Damn it, a man shouldn’t always have to be afraid…

Alec Goodchilde has everything a man could want—except the freedom to be himself. Once a year, he motors down to an exclusive yacht club on the Cornish coast and takes the summer off from the trap that is his life.

When his car breaks down, leaving him stranded on the beach, he’s transfixed by the sight of a surfer dancing on the waves. The man is summer made flesh. Freedom wrapped up in one lithe package, dripping wet from the sea.

Once a year, Darren Stokes takes a break from his life of grinding overwork and appalling relatives, financing his holiday by picking up the first rich man to show an interest.

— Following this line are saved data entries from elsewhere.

(* ===== verification/RefineTheorems.v ===== *)
(** * Soundness of joins and of the branch refinement *)
From S2P Require Import Prelude PyValue PyText PyRegex PyInt Disassembly StackFrame Interval Rv32 IntervalTheorems TransferTheorems.

(** Membership of a known mnemonic in a list of mnemonics. *)
Ltac decide_mnemonics H :=
  repeat match type of H with
  | context [bool_decide ?P] => let b := eval vm_compute in (bool_decide P) in change (bool_decide P) with b in H
  end.

Section refine.
Context (base : Z) (entry : nat -> Z).
Abbreviation described := (describes_value base entry).

(** ** Joins *)
Lemma merge_regs s t u : State_merge s t = Ok u ->
  as_regs u = zip_with union_value (as_regs s) (as_regs t) /\ as_memory u = map_zip_with union_value (as_memory s) (as_memory t)
  /\ as_phase u = as_phase s /\ reg_at 2 (as_regs s) = reg_at 2 (as_regs t).
Proof. unfold State_merge. intros H. inv_ok. by bool_prop. Qed.

Lemma reg_at_zip r s t :
  reg_at r (zip_with union_value s t) = union_value (reg_at r s) (reg_at r t).
Proof.
  unfold reg_at. rewrite !nth_lookup, lookup_zip_with.
  destruct (s !! r) as [[|]|], (t !! r) as [[|]|]; done.
Qed.

(** A merged state describes what either state describes. *)
Lemma merge_describes s t u R M :
  State_merge s t = Ok u ->
  describes_regs base entry (as_regs s) R /\ describes_memory base entry (as_memory s) M
  \/ describes_regs base entry (as_regs t) R /\ describes_memory base entry (as_memory t) M ->
  describes_regs base entry (as_regs u) R /\ describes_memory base entry (as_memory u) M.
Proof.
  intros (-> & -> & _ & _)%merge_regs Hst. split.
  - intros r. rewrite reg_at_zip. apply described_union. destruct Hst as [[H _]|[H _]]; [left|right]; apply H.
  - intros key v Hv. apply map_lookup_zip_with_Some in Hv as (x & y & -> & Hx & Hy).
    destruct Hst as [[_ H]|[_ H]].
    + destruct (H _ _ Hx) as (? & ? & ?). do 2 (split; [done|]). apply described_union. by left.
    + destruct (H _ _ Hy) as (? & ? & ?). do 2 (split; [done|]). apply described_union. by right.
Qed.

(** ** Branch edges *)
Lemma set_described regs R r v : describes_regs base entry regs R -> described v (R r) ->
  describes_regs base entry (<[r := v]> regs) R.
Proof.
  intros Hregs Hv i. unfold reg_at. rewrite nth_lookup.
  destruct (decide (i = r)) as [->|Hne].
  - destruct (decide (r < length regs)%nat); [by rewrite list_lookup_insert_eq|].
    by rewrite lookup_ge_None_2 by (rewrite length_insert; lia).
  - rewrite list_lookup_insert_ne by done. rewrite <- nth_lookup. apply Hregs.
Qed.

Lemma refine_zero_sound r equal regs R :
  describes_regs base entry regs R -> addresses_not_null base regs -> (R r =? 0) = equal ->
  exists regs', refine_zero r equal regs = Some regs' /\ describes_regs base entry regs' R.
Proof.
  intros Hregs Hnull Hequal. unfold refine_zero. pose proof (Hregs r) as Hr.
  destruct (reg_at r regs) as [s|] eqn:Es; [|by eauto]. destruct (forallb _ _) eqn:Hall; [|by eauto].
  destruct Hr as (x & Hx & Hw). set (kept := List.filter _ _).
  assert (Hkept : x ∈ kept).
  { apply list_elem_of_In, filter_In. rewrite <- list_elem_of_In, elem_of_elements. split; [done|].
    rewrite forallb_forall in Hall. specialize (Hall x). rewrite <- list_elem_of_In, elem_of_elements in Hall.
    specialize (Hall Hx). subst equal. unfold stands_for in Hw.
    destruct (is_constant x) eqn:Hc; [|destruct (is_address x) eqn:Ha].
    - rewrite Hw. apply eqb_true_iff. apply eq_iff_eq_true. rewrite !Z.eqb_eq. split; [by intros ->|].
      intros H. apply (mask32_near x 0); [done|]. unfold is_constant in Hc. lia.
    - pose proof (Hnull _ _ _ Es Hx Ha). unfold is_address in Ha. destruct (x =? 0) eqn:?, (R r =? 0) eqn:?; lia.
    - exfalso. apply Z.leb_le in Hall. unfold RETURN, WORD in *. destruct Hw as [[-> _]|(i & Hi & -> & _)]; lia. }
  destruct kept as [|k kept]; [by apply elem_of_nil in Hkept|].
  eexists. split; [done|]. apply set_described; [done|]. exists x. split; [|done]. by apply elem_of_list_to_set.
Qed.

(** The comparison of the words is the comparison of the constants. *)
Lemma compares_mask m x y : compares m (mask32 x) (mask32 y) = compares m x y.
Proof. unfold compares. by rewrite !mask32_idem, !signed_mask. Qed.

Lemma constant_in_range x : - WORD <= x < WORD -> (exists w, stands_for base entry x w) -> is_constant x = true.
Proof.
  intros Hx [w Hw]. unfold stands_for in Hw. destruct (is_constant x); [done|]. exfalso.
  unfold is_address, RETURN, WORD in *. destruct (2 ^ 47 <=? x) eqn:?; [lia|].
  destruct Hw as [[-> _]|(i & Hi & -> & _)]; lia.
Qed.

Lemma refine_pair_sound m a b outcome regs R :
  describes_regs base entry regs R -> words R -> compares m (R a) (R b) = outcome ->
  exists regs', refine_pair m a b outcome regs = Some regs' /\ describes_regs base entry regs' R.
Proof.
  intros Hregs Hwords Hcmp. unfold refine_pair. pose proof (Hregs a) as Ha. pose proof (Hregs b) as Hb.
  destruct (reg_at a regs) as [av|] eqn:Ea; [|by eauto]. destruct (reg_at b regs) as [bv|] eqn:Eb.
  - destruct (values_between _ _ _) eqn:Hall; [|by eauto].
    assert (Hconst : forall x w, x ∈ av ∪ bv -> stands_for base entry x w -> is_constant x = true /\ w = mask32 x).
    { intros x w Hx Hw. unfold values_between in Hall. rewrite forallb_forall in Hall. specialize (Hall x).
      rewrite <- list_elem_of_In, elem_of_elements in Hall. specialize (Hall Hx).
      assert (is_constant x = true) by (apply constant_in_range; [lia|by exists w]).
      split; [done|]. by apply stands_constant in Hw. }
    assert (Hpair : exists x y, x ∈ av /\ y ∈ bv /\ R a = mask32 x /\ R b = mask32 y /\ is_constant x = true
                      /\ is_constant y = true /\ (a = b -> x = y)).
    { destruct Ha as (x & Hx & Ha). destruct (Hconst x (R a)) as [? ?]; [set_solver|done|].
      destruct (decide (a = b)) as [<-|Hne].
      - exists x, x. split_and!; [done| |done..]. congruence.
      - destruct Hb as (y & Hy & Hb). destruct (Hconst y (R b)) as [? ?]; [set_solver|done|].
        exists x, y. split_and!; done. }
    destruct Hpair as (x & y & Hx & Hy & Hax & Hby & Hcx & Hcy & Hsame). set (kept := List.filter _ _).
    assert (Hkept : (x, y) ∈ kept).
    { apply list_elem_of_In, filter_In. rewrite <- list_elem_of_In, elem_of_pairs. split; [done|]. simpl.
      rewrite <- compares_mask, <- Hax, <- Hby, Hcmp. by destruct outcome. }
    assert (Hd : described (Some (list_to_set kept.*1)) (R a) /\ described (Some (list_to_set kept.*2)) (R b)).
    { split; [exists x|exists y]; (split; [|by apply stands_constant]); apply elem_of_list_to_set, list_elem_of_fmap;
        by exists (x, y). }
    destruct kept as [|k kept]; [by apply elem_of_nil in Hkept|]. destruct Hd.
    eexists. split; [done|]. by apply set_described; [apply set_described|].
  - destruct (elements av) as [|limit [|]] eqn:Eel; [by eauto| |by eauto].
    destruct (_ && _) eqn:Hc; [|by eauto]. eexists. split; [done|]. apply set_described; [done|].
    bool_prop. destruct outcome; [done|].
    destruct Ha as (x & Hx & Ha). assert (x = limit) as ->.
    { apply elem_of_elements in Hx. rewrite Eel in Hx. by apply list_elem_of_singleton in Hx. }
    apply stands_constant in Ha; [|unfold is_constant, WORD; lia]. rewrite mask32_small in Ha by (unfold WORD; lia).
    assert (R b <= limit).
    { unfold compares in Hcmp. rewrite !mask32_small in Hcmp by apply Hwords.
      repeat case_bool_decide; try lia; set_solver. }
    exists (R b). destruct Hwords as [_ Hwords]. specialize (Hwords b). split.
    + apply elem_of_list_to_set, elem_of_seqZ. lia.
    + apply stands_constant; [unfold is_constant; lia|]. symmetry. by apply mask32_small.
Qed.

(** On the edge that the branch takes, the refined registers still describe the
    processor's; the edge is never dropped. *)
Lemma refine_describes ins following target t regs R r :
  refine ins target regs = Ok r -> taken ins R = Some t ->
  ins_target ins <> Some following -> (if t then ins_target ins = Some target else target = following) ->
  describes_regs base entry regs R -> words R -> addresses_not_null base regs ->
  exists regs', r = Some regs' /\ describes_regs base entry regs' R.
Proof.
  intros Href Ht Hne Htarget Hregs Hwords Hnull.
  assert (Hedge : bool_decide (ins_target ins = Some target) = t).
  { destruct t; [by apply bool_decide_eq_true_2|]. apply bool_decide_eq_false_2. by subst target. }
  unfold refine in Href. rewrite Hedge in Href. clear Hedge Htarget Hne. unfold taken, first_register, second_register in Ht.
  set (op := operands ins) in *. destruct ins as [? m o ? ? ? ?]. unfold is_mnemonic in Href. cbn [ins_mnemonic] in Href, Ht.
  repeat (match type of Ht with context [String.eqb m ?s] => destruct (String.eqb m s) eqn:E end;
    [ apply String.eqb_eq in E; subst m; decide_mnemonics Href;
      destruct (operand 0 op) as [first| |]; [|done..]; cbn in Href, Ht; destruct (register first) as [a| |]; [|done..];
      cbn in Href, Ht;
      try (destruct (operand 1 op) as [second| |]; [|done..]; cbn in Href, Ht; destruct (register second) as [b| |]; [|done..];
           cbn in Href, Ht);
      injection Ht as <-; injection Href as <-;
      first [ apply refine_zero_sound; [done..|] | apply refine_pair_sound; [done..|] ] | clear E ]).
  all: try done.
  all: try by match goal with |- (?x =? 0) = _ => destruct (x =? 0) end.
  all: destruct Hwords as [_ Hwords]; pose proof (Hwords a); pose proof (Hwords b); unfold compares;
    match goal with
    | |- (if ?c then _ else if ?d then _ else _) = _ =>
        let c' := eval vm_compute in c in change c with c'; let d' := eval vm_compute in d in change d with d'
    end; cbn match; rewrite ?mask32_small by done; lia.
Qed.
End refine.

This year, though, he’s cautious—last summer’s meal ticket turned out to be more pain than pleasure.

Even though Alec is so deep in the closet he doesn’t even admit he’s gay, Darren finds himself falling hard—until their idyllic night together is shattered by the blinding light of reality…

EXCERPT

Darren took a step back, snapped out of his post-wave high.  What the…?  He’d heard some chat up lines in his time but that won points for being the most desperate.  As he rocked back, leaning on his board, Krissy gave him a little head toss of exasperation and lead the others inside.  He could hear them laughing all the way to the bar.

“Are you buying?”

Sheesh, the guy had still not sat down, was leaning forward over his table, all Hugh Grant floppy hair, starched designer shirt and pleading.  He gave a little wince as though he hadn’t expected the voice – they never did – and fell over his lolling tongue to say “oh yes.  Yes of course.  Anything.”

“Champagne?”

“If you like.”  Not a flicker of calculation in the blue slate eyes, only a kind of awe, like someone witnessing the second coming of Christ.  Darren tilted his head to one side to see if that would make the expression look more like lust.  It didn’t.

The air crackled about him with the intensity of that stare.  He bit down on the urge to look behind him.  Maybe the guy wasn’t talking to him at all?

“I’m not sure it’s the sort of place where you can get champagne though.”  The stranger dropped his eyes, gave one of those sweet, self-depreciating smiles all the rich boys must get taught at finishing school.  What the hell was a man like him doing, having to pull rough trade off the beach when surely all he had to do was crook a little finger and every strapping lad in his Eton rugby team would be on their knees in gratitude in seconds?

This is the point where you run away.  Yeah?

“No, it’s not.  I’ll have a beer.”  He didn’t trouble with ‘thanks’.  They both knew the sort of thank you acceptable in this game.

“Really?  You will?”  He watched the blush smoulder slowly from the man’s white open collar to the roots of his glossy coffee brown hair, annoyed with himself for saying yes, annoyed with the stranger for giving him another chance to say ‘no’.  C’mon now, get it out; ‘no actually I won’t…’ and walk away.  C’mon now Darren, you promised yourself.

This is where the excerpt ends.